Extracted records:
****************************************

Lemma reverse_loop_spec (k : nat) : ∀ (n : nat) this m l,
  represents ChunkSize m l →
  (k <= length l)%nat → (k <= n)%nat →
  reverse_loop ChunkSize NDEBUG n (ReverseIterator this (Z.of_nat k))
    (rend this) m
  = Ret (reverse (take k l)) m.
Proof.
  induction k as [|k IH]; intros n this m l Hrep Hk Hn.
  - destruct n; simpl; unfold reverse_ne, reverse_eq; simpl;
      by rewrite Nat.eqb_refl.
  - destruct n as [|n]; [lia|].
    pose proof Hrep as [Hsize HL].
    pose proof (layout_index_small ChunkSize ChunkSize_pos m _ (length l) HL
                  ltac:(by rewrite length_fmap)) as Hsmall.
    destruct (lookup_lt_is_Some_2 l k) as [x Hx]; [lia|].
    cbn [reverse_loop]. unfold reverse_ne, reverse_eq, rend. cbn [rindex rparent].
    assert ((Z.of_nat (S k) =? 0) = false) as -> by (apply Z.eqb_neq; lia).
    cbn [andb negb].
    assert (Hread : (let* r := reverse_deref ChunkSize NDEBUG
                                 (ReverseIterator this (Z.of_nat (S k)))
                     in load r) m = Ret x m).
    { unfold reverse_deref. cbn [rindex].
      rewrite wrap_small by lia.
      replace (Z.of_nat (S k) - 1) with (Z.of_nat k) by lia.
      apply (read_spec ChunkSize NDEBUG ChunkSize_pos m _ k x HL).
      - by rewrite list_lookup_fmap, Hx.
      - right. lia. }
    rewrite <- (bind_assoc (reverse_deref ChunkSize NDEBUG _) load).
    rewrite (bind_ret _ _ _ _ _ Hread).
    unfold reverse_increment. cbn [rindex rparent].
    rewrite wrap_small by lia.
    replace (Z.of_nat (S k) - 1) with (Z.of_nat k) by lia.
    fold (rend this).
    rewrite (bind_ret _ _ _ _ _ (IH n this m l Hrep ltac:(lia) ltac:(lia))).
    by rewrite (take_S_r l k x), reverse_snoc.
Qed.

(** X17. Iterating from [begin()] to [end()] over a container that holds
    [l], with a budget of at least [size()] steps, yields exactly the
    elements of [l] in order; iterating from [rbegin()] to [rend()] yields
    them in the opposite order. *)
Theorem iterate_represents (fuel : nat) this m l :
  represents ChunkSize m l → (length l <= fuel)%nat →
  iterate ChunkSize NDEBUG fuel this m = Ret l m
  ∧ iterate_reverse ChunkSize NDEBUG fuel this m = Ret (reverse l) m.
Proof.
  intros Hrep Hfuel. pose proof Hrep as [Hsize _]. split.
  - unfold iterate. rewrite bind_gets. unfold end_, begin_. rewrite Hsize.
    apply (forward_loop_spec l [] fuel this m); done.
  - unfold iterate_reverse. rewrite bind_gets. unfold rbegin. rewrite Hsize.
    rewrite (reverse_loop_spec (length l) fuel this m l) by done.
    by rewrite firstn_all.
Qed.

End Observing.

(** X18. Iterator arithmetic undoes itself on every in-range index and
    for every offset, also when the index wraps in between (as in
    [begin() - 1 + 1]): [it + n - n], [it - n + n], [--(++it)] and
    [++(--it)] are [it], for both iterator families. *)
Theorem iterator_arithmetic_inverse (i n : Z) (this : address) :
  0 <= i < size_type_modulus →
  let it := Iterator this i in
  let rit := ReverseIterator this i in
  iterator_minus (iterator_plus it n) n = it
  ∧ iterator_plus (iterator_minus it n) n = it
  ∧ iterator_decrement (iterator_increment it) = it
  ∧ iterator_increment (iterator_decrement it) = it
  ∧ reverse_minus (reverse_plus rit n) n = rit
  ∧ reverse_plus (reverse_minus rit n) n = rit
  ∧ reverse_decrement (reverse_increment rit) = rit
  ∧ reverse_increment (reverse_decrement rit) = rit.
Proof.
  intros Hi it rit.
  assert (Hsub : ∀ k, wrap (wrap (i + k) - k) = i).
  { intros k. unfold wrap. rewrite Zminus_mod_idemp_l.
    replace (i + k - k) with i by ring. by apply Z.mod_small. }
  assert (Hadd : ∀ k, wrap (wrap (i - k) + k) = i).
  { intros k. unfold wrap. rewrite Zplus_mod_idemp_l.
    replace (i - k + k) with i by ring. by apply Z.mod_small. }
  unfold iterator_minus, iterator_plus, iterator_decrement, iterator_increment,
    reverse_minus, reverse_plus, reverse_decrement, reverse_increment, it, rit.
  cbn [index parent rindex rparent].
  by rewrite !Hsub, !Hadd.
Qed.

(** ** [rope_vector.hpp]: the layout under the accessors *)

Section HppLayout.

Context {T : Type}.
Variable value_init : T.
Variable ChunkSize : Z.
Variable NDEBUG : bool.

Implicit Types m : Hpp.machine (T:=T).
Implicit Types L : list (option T).
Implicit Types l : list T.

Hypothesis ChunkSize_pos : 0 < ChunkSize.

Lemma hpp_assert_pass (cond : bool) expr m :
  NDEBUG = true ∨ cond = true → Hpp.assert_ NDEBUG cond expr m = Ret tt m.
Proof.
  unfold Hpp.assert_. intros [H|H]; rewrite H; [done|]. by destruct NDEBUG.
Qed.

Lemma hpp_chunks_size_nonneg m : 0 <= Hpp.chunks_size m.
Proof. unfold Hpp.chunks_size. lia. Qed.

Lemma hpp_chunk_lookup m p :
  Hpp.well_formed ChunkSize m →
  0 <= p < Hpp.chunks_size m * ChunkSize →
  ∃ c, Hpp.chunks m !! Z.to_nat (p / ChunkSize) = Some c
       ∧ Z.of_nat (length c) = ChunkSize
       ∧ Hpp.slot_at ChunkSize m p = c !! Z.to_nat (p mod ChunkSize)
       ∧ is_Some (c !! Z.to_nat (p mod ChunkSize)).
Proof.
  intros [_ Hlen] Hp.
  pose proof (div_range ChunkSize ChunkSize_pos p _ Hp) as Hdiv.
  destruct (lookup_lt_is_Some_2 (Hpp.chunks m) (Z.to_nat (p / ChunkSize)))
    as [c Hc]; [unfold Hpp.chunks_size in *; lia|].
  exists c. unfold Hpp.slot_at. rewrite Hc.
  assert (Z.of_nat (length c) = ChunkSize)
    by (apply Hlen; by eapply list_elem_of_lookup_2).
  split_and!; try done.
  apply lookup_lt_is_Some. pose proof (mod_range ChunkSize ChunkSize_pos p). lia.
Qed.

Lemma hpp_subscript_spec m (i : nat) :
  Hpp.well_formed ChunkSize m →
  NDEBUG = true ∨ Z.of_nat i < Hpp.total_size m →
  Z.of_nat i < Hpp.chunks_size m * ChunkSize →
  Hpp.subscript ChunkSize NDEBUG (Z.of_nat i) m
  = Ret (Z.of_nat i / ChunkSize, Z.of_nat i mod ChunkSize) m.
Proof.
  intros Hwf Hassert Hp.
  destruct (hpp_chunk_lookup m (Z.of_nat i) Hwf) as (c & Hc & _); [lia|].
  unfold Hpp.subscript. rewrite bind_gets.
  erewrite bind_ret
    by (apply hpp_assert_pass; destruct Hassert as [?|?%Z.ltb_lt]; auto).
  unfold Hpp.chunks_at, Hpp.chunk_index, Hpp.within_chunk_index, bind, ret.
  by rewrite Hc.
Qed.

Lemma hpp_store_spec m p v :
  Hpp.well_formed ChunkSize m →
  0 <= p < Hpp.chunks_size m * ChunkSize →
  ∃ m', Hpp.store (p / ChunkSize, p mod ChunkSize) v m = Ret tt m'
        ∧ Hpp.total_size m' = Hpp.total_size m
        ∧ Hpp.chunks_size m' = Hpp.chunks_size m
        ∧ Hpp.well_formed ChunkSize m'
        ∧ Hpp.slot_at ChunkSize m' p = Some v
        ∧ (∀ q, 0 <= q → q ≠ p →
             Hpp.slot_at ChunkSize m' q = Hpp.slot_at ChunkSize m q).
Proof.
  intros Hwf Hp.
  destruct (hpp_chunk_lookup m p Hwf Hp) as (c & Hc & Hlen & _ & Hoff).
  pose proof (div_range ChunkSize ChunkSize_pos p _ Hp) as Hdiv.
  pose proof (mod_range ChunkSize ChunkSize_pos p) as Hmod.
  unfold Hpp.store. simpl. rewrite Hc. eexists. split; [reflexivity|].
  assert (Hsz : Hpp.chunks_size
            {| Hpp.chunks := <[Z.to_nat (p / ChunkSize) :=
                 <[Z.to_nat (p mod ChunkSize) := v]> c]> (Hpp.chunks m);
               Hpp.total_size := Hpp.total_size m |} = Hpp.chunks_size m).
  { unfold Hpp.chunks_size. simpl. by rewrite length_insert. }
  split_and!; try done.
  - destruct Hwf as [Hb Hall]. split; [by rewrite Hsz|].
    intros c' [k Hk]%list_elem_of_lookup. simpl in Hk.
    apply list_lookup_insert_Some in Hk as [(_ & <- & _)|(_ & Hk)].
    + by rewrite length_insert.
    + apply Hall. by eapply list_elem_of_lookup_2.
  - unfold Hpp.slot_at. simpl.
    rewrite list_lookup_insert_eq by (by eapply lookup_lt_Some).
    apply list_lookup_insert_eq. lia.
  - intros q Hq Hne. unfold Hpp.slot_at. simpl.
    destruct (decide (Z.to_nat (q / ChunkSize) = Z.to_nat (p / ChunkSize)))
      as [Heq|Hneq].
    + rewrite Heq, list_lookup_insert_eq by (by eapply lookup_lt_Some).
      rewrite Hc. apply list_lookup_insert_ne.
      apply Z2Nat.inj in Heq; [|apply Z.div_pos; lia..].
      intros Hoffs.
      apply Z2Nat.inj in Hoffs; [|apply (mod_range ChunkSize ChunkSize_pos)..].
      pose proof (Z.div_mod p ChunkSize ltac:(lia)).
      pose proof (Z.div_mod q ChunkSize ltac:(lia)).
      apply Hne. congruence.
    + by rewrite list_lookup_insert_ne.
Qed.

Lemma hpp_layout_weaken m L L' :
  Hpp.layout ChunkSize m L →
  Z.of_nat (length L') <= Hpp.chunks_size m * ChunkSize →
  (∀ (i : nat) v, L' !! i = Some (Some v) → L !! i = Some (Some v)) →
  Hpp.layout ChunkSize m L'.
Proof.
  intros (Hwf & _ & Hel) Hfit Hsub. unfold Hpp.layout.
  split_and!; [done..|]. intros i v Hi. by apply Hel, Hsub.
Qed.

Lemma hpp_layout_set_total_size m z L :
  Hpp.layout ChunkSize m L →
  Hpp.layout ChunkSize {| Hpp.chunks := Hpp.chunks m; Hpp.total_size := z |} L.
Proof. done. Qed.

****************************************

Goal of the exercise: Begin with the line above that has "assert (Hadd : ∀" and continue through the line that has "Lemma hpp_chunks_size_nonneg m", setting each one down exactly. Stop there.

Reply:
  assert (Hadd : ∀ k, wrap (wrap (i - k) + k) = i).
  { intros k. unfold wrap. rewrite Zplus_mod_idemp_l.
    replace (i - k + k) with i by ring. by apply Z.mod_small. }
  unfold iterator_minus, iterator_plus, iterator_decrement, iterator_increment,
    reverse_minus, reverse_plus, reverse_decrement, reverse_increment, it, rit.
  cbn [index parent rindex rparent].
  by rewrite !Hsub, !Hadd.
Qed.

(** ** [rope_vector.hpp]: the layout under the accessors *)

Section HppLayout.

Context {T : Type}.
Variable value_init : T.
Variable ChunkSize : Z.
Variable NDEBUG : bool.

Implicit Types m : Hpp.machine (T:=T).
Implicit Types L : list (option T).
Implicit Types l : list T.

Hypothesis ChunkSize_pos : 0 < ChunkSize.

Lemma hpp_assert_pass (cond : bool) expr m :
  NDEBUG = true ∨ cond = true → Hpp.assert_ NDEBUG cond expr m = Ret tt m.
Proof.
  unfold Hpp.assert_. intros [H|H]; rewrite H; [done|]. by destruct NDEBUG.
Qed.

Lemma hpp_chunks_size_nonneg m : 0 <= Hpp.chunks_size m.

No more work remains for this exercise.